* [Records for the task]
════
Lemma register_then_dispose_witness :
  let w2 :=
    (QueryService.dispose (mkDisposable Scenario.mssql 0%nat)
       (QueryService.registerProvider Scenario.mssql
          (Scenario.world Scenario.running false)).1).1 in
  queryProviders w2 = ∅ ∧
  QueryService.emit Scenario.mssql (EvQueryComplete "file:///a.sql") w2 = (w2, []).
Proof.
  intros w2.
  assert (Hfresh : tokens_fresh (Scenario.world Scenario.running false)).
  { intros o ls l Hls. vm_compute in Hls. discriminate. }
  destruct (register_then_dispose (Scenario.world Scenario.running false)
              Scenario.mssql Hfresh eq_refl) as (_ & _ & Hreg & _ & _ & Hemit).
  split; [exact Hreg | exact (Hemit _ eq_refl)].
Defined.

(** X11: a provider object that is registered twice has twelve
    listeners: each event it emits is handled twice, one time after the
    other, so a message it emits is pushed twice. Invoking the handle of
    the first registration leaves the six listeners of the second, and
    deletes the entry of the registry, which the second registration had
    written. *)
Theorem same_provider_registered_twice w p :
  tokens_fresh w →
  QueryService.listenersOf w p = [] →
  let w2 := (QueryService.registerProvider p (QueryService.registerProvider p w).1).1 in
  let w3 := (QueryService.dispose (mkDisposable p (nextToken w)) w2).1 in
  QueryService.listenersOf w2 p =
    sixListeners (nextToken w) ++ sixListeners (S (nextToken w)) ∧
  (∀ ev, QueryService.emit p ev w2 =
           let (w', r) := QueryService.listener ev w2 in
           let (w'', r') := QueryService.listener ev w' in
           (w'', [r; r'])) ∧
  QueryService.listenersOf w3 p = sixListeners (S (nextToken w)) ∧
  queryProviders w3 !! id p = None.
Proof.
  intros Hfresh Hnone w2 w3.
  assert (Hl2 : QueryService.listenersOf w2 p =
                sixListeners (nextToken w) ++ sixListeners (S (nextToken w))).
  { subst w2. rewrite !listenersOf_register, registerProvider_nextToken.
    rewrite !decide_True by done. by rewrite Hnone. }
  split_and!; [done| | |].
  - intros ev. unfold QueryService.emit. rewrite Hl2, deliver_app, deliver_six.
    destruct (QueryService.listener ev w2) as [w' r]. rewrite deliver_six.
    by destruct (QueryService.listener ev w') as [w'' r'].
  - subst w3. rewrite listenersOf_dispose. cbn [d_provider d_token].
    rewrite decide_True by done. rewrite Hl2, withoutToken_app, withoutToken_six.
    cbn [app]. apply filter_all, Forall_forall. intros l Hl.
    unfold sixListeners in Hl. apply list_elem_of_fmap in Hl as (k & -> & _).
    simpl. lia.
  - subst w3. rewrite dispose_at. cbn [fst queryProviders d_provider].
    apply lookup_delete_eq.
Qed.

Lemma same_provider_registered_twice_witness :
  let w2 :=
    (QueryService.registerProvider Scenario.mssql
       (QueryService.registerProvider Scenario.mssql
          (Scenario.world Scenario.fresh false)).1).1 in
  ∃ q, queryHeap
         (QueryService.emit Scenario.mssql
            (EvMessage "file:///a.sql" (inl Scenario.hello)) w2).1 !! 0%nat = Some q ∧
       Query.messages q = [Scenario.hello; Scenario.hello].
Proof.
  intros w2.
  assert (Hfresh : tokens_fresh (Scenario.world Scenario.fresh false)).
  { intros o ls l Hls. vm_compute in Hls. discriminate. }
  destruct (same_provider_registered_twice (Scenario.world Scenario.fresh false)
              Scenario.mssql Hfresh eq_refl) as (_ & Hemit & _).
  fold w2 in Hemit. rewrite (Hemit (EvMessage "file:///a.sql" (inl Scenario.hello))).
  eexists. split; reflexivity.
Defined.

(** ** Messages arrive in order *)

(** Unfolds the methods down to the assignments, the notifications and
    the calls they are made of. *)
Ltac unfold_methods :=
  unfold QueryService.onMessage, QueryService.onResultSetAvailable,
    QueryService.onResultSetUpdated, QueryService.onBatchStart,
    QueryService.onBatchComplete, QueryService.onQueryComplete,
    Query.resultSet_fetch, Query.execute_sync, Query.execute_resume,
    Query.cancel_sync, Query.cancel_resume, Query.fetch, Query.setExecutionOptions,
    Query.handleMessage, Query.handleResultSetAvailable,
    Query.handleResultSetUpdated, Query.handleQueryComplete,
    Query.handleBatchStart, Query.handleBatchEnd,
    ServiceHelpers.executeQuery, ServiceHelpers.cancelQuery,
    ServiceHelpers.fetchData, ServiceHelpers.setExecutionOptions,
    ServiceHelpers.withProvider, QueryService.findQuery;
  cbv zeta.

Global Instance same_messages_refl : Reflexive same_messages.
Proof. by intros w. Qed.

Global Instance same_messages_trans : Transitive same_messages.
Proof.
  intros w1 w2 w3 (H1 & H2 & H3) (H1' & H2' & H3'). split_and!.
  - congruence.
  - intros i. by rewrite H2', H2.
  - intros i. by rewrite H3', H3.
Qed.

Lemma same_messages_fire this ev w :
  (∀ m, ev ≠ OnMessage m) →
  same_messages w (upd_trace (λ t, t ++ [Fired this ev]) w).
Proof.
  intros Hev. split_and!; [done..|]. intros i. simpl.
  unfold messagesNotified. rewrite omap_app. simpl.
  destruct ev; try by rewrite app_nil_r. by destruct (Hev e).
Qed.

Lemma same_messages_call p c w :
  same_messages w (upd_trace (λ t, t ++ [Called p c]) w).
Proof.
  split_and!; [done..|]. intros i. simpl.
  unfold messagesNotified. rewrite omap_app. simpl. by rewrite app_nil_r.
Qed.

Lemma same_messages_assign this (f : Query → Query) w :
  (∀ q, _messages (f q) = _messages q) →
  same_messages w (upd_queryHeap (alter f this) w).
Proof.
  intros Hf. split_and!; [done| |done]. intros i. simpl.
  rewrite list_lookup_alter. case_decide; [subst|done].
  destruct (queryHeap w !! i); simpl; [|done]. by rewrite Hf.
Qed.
════
Please copy out each line in the entries that mentions the string "registration".

    the first registration leaves the six listeners of the second, and
    deletes the entry of the registry, which the second registration had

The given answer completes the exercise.